**Task input**
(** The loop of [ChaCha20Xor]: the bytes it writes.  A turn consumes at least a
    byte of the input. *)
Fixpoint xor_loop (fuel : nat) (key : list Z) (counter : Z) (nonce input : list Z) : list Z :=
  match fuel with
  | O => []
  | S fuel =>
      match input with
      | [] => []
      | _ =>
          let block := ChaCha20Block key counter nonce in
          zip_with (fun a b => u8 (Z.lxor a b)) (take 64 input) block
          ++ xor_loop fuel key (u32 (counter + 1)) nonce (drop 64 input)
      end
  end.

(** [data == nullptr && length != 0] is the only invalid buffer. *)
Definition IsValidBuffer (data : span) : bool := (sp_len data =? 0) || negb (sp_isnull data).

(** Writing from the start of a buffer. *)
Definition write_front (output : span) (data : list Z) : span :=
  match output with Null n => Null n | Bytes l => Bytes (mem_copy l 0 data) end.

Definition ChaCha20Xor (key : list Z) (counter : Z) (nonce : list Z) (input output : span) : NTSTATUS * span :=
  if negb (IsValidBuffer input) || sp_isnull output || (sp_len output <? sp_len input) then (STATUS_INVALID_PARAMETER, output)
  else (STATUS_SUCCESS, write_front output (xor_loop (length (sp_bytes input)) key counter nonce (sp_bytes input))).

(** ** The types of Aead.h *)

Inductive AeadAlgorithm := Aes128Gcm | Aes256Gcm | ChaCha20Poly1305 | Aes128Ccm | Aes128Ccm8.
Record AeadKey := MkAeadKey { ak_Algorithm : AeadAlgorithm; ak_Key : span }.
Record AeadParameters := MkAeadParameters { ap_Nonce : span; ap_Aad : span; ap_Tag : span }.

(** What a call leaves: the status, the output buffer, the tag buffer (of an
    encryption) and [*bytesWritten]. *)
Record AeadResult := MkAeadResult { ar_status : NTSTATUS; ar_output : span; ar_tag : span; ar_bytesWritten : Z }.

**What the exercise asks**
Collect each line above holding the string "data".

**Problem solution**
(** [data == nullptr && length != 0] is the only invalid buffer. *)
Definition IsValidBuffer (data : span) : bool := (sp_len data =? 0) || negb (sp_isnull data).
Definition write_front (output : span) (data : list Z) : span :=
  match output with Null n => Null n | Bytes l => Bytes (mem_copy l 0 data) end.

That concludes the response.